Appellant next points out that he and attorney Pena initially signed certifications that incorrectly identified this as a plea-bargain case in which appellant had no right to appeal. But a defendant is not entitled to perfect or error-free representation and ineffective assistance of counsel cannot be established by isolating one portion of defense counsel’s performance for examination. Hawkins v. State, 283 S.W.3d 429, 436 (Tex. App.—Eastland 2009, pet. ref’d). Appellant does not explain how these errors, which ultimately were corrected, rendered his counsel ineffective. More importantly, he concedes that these mistakes caused him no prejudice.
Finally, appellant testified that after he was sentenced, Portz incorrectly advised him that the trial court imposed a ten-year sentence to “scare” him but was likely to give him “shock probation” after he began serving his sentence.[3] On appeal, he states that his trial counsel failed to follow through on this option. But a defendant found guilty of sexual assault or indecency with a child is statutorily barred from receiving shock probation,[4] and under the applicable standard of review, we must presume that the trial court was not persuaded that Portz suggested otherwise. In any event, the conversation described by appellant allegedly occurred after appellant was sentenced and long after he entered his guilty plea, and therefore could not have affected the outcome of proceedings that were concluded before the conversation began.
V. Conclusion
We overrule the sole issue presented on appeal and we affirm the trial court’s judgment.
/s/ Tracy Christopher
Justice
Panel consists of Chief Justice Hedges and Justices Anderson and Christopher.
Do Not Publish — Tex. R. App. P. 47.2(b).
[1] Indeed, there is no evidence that it was Vasquez and not appellant himself who previously retained Portz to represent Buy Our Homes.

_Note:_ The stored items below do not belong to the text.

(** * Study tracker: streaks, consistency, persistence, validation, lockout

    A shallow embedding of the analytics, persistence, validation and
    authentication code of the study-tracking dashboard
    ([study_analyzer.py], [Neet.py], [data_manager.py], [auth_manager.py])
    together with the properties its specification states about them, and
    of the code around it: the statistics and the week of the analyzer, the
    log file, the timetable and the filters of the application, the backup,
    the management of the accounts, the notification queue
    ([notification_manager.py]) and the settings ([settings_manager.py]),
    with properties read off that code. *)

From Stdlib Require Import ZArith List Bool Lia Ascii String.
From Stdlib Require Import QArith Qround Qabs Qpower Lqa.
From Stdlib Require Import Floats.SpecFloat.
From stdpp Require Import base decidable option list sorting gmap strings pretty.

Local Open Scope Z_scope.

(** ** Python results

    A call either returns a value or raises one of the exceptions the
    modelled code can meet. *)

Inductive exn : Type :=
  | ValueError | TypeError | AttributeError | IndexError
  | KeyError | OverflowError | ZeroDivisionError | OSError.

Inductive res (A : Type) : Type :=
  | Ok (a : A)
  | Raise (e : exn).
Arguments Ok {A} a.
Arguments Raise {A} e.

#[global] Instance res_ret : MRet res := λ A a, Ok a.
#[global] Instance res_bind : MBind res := λ A B k r,
  match r with
  | Ok a => k a
  | Raise e => Raise e
  end.

(** ** Python floats

    IEEE 754 binary64 values with the operations of the Standard Library's
    [SpecFloat]: round-to-nearest-even division and multiplication, and the
    comparisons that are all false on NaN. *)

Module PyFloat.

Definition prec : Z := 53.
Definition emax : Z := 1024.
Definition float : Type := spec_float.

Definition nan : float := S754_nan.
Definition zero : float := S754_zero false.

(** [float(z)] for an integer. *)
Definition of_Z (z : Z) : float := binary_normalize prec emax z 0 false.

Definition mul (x y : float) : float := SFmul prec emax x y.
Definition truediv (x y : float) : float := SFdiv prec emax x y.
Definition ltb (x y : float) : bool := SFltb x y.

(** [x + y] and [x == y] *)
Definition add (x y : float) : float := SFadd prec emax x y.
Definition eqb (x y : float) : bool := SFeqb x y.


(** [a / b] on two Python integers: the quotient of the exact integers,
    rounded once. *)
Definition int_truediv (a b : Z) : res float :=
  match a, b with
  | _, Z0 => Raise ZeroDivisionError
  | Z0, _ => Ok (S754_zero (b <? 0))
  | _, _ =>
      match truediv (S754_finite (a <? 0) (Z.to_pos (Z.abs a)) 0)
                    (S754_finite (b <? 0) (Z.to_pos (Z.abs b)) 0) with
      | S754_infinity _ => Raise OverflowError
      | q => Ok q
      end
  end.

(** [int(x)]: truncation toward zero; infinities and NaN raise. *)
Definition to_int (x : float) : res Z :=
  match x with
  | S754_zero _ => Ok 0
  | S754_finite s m e =>
      let a := match e with
               | Zneg k => Z.shiftr (Zpos m) (Zpos k)
               | _ => Z.shiftl (Zpos m) e
               end in
      Ok (if s then - a else a)
  | S754_infinity _ => Raise OverflowError
  | S754_nan => Raise ValueError
  end.

(** [num / 2^k] rounded to the nearest integer, ties to even. *)
Definition rne_shift (num : Z) (k : positive) : Z :=
  let d := Z.shiftl 1 (Zpos k) in
  let q := num / d in
  let r := num mod d in
  match 2 * r ?= d with
  | Lt => q
  | Gt => q + 1
  | Eq => if Z.even q then q else q + 1
  end.

(** [round(x, ndigits)] for a float: the exact binary value is rounded to
    [ndigits] decimals, ties to even, and the decimal is converted back to
    the nearest float. *)
Definition round (x : float) (ndigits : nat) : float :=
  match x with
  | S754_finite s m e =>
      let p := 10 ^ Z.of_nat ndigits in
      let n := match e with
               | Zneg k => rne_shift (Zpos m * p) k
               | _ => Z.shiftl (Zpos m * p) e
               end in
      match n with
      | Zpos n' => truediv (S754_finite s n' 0) (of_Z p)
      | _ => S754_zero s
      end
  | _ => x
  end.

[2] Although the PSI report is not part of the record before us, its inclusion was neither requested nor required. See Tex. R. App. P. 34.5(a); Jackson v. State, 69 S.W.3d 657, 660 (Tex. App.—Texarkana 2002, no pet.). It is not clear that the report was entered into evidence. See Tex. Code Crim. Proc. Ann. art. 42.12, § 9(j) (Vernon Supp. 2009) (addressing confidential nature of PSI reports). In any event, we need not consider the contents of the report to address the arguments presented in this appeal. See Jackson, 69 S.W.3d at 660.
[3] During the first 180 days after sentencing a defendant to imprisonment for an offense other than a state jail felony, the trial court retains jurisdiction to suspend further execution of the sentence and place the defendant on community supervision. Tex. Code Crim. Proc. Ann. art. 42.12, § 6. This is known as “shock probation.”
[4] See id. art. 42.12, §§ 3g(a)(1)(C), 3g(a)(1)(H), and 6(a)(1).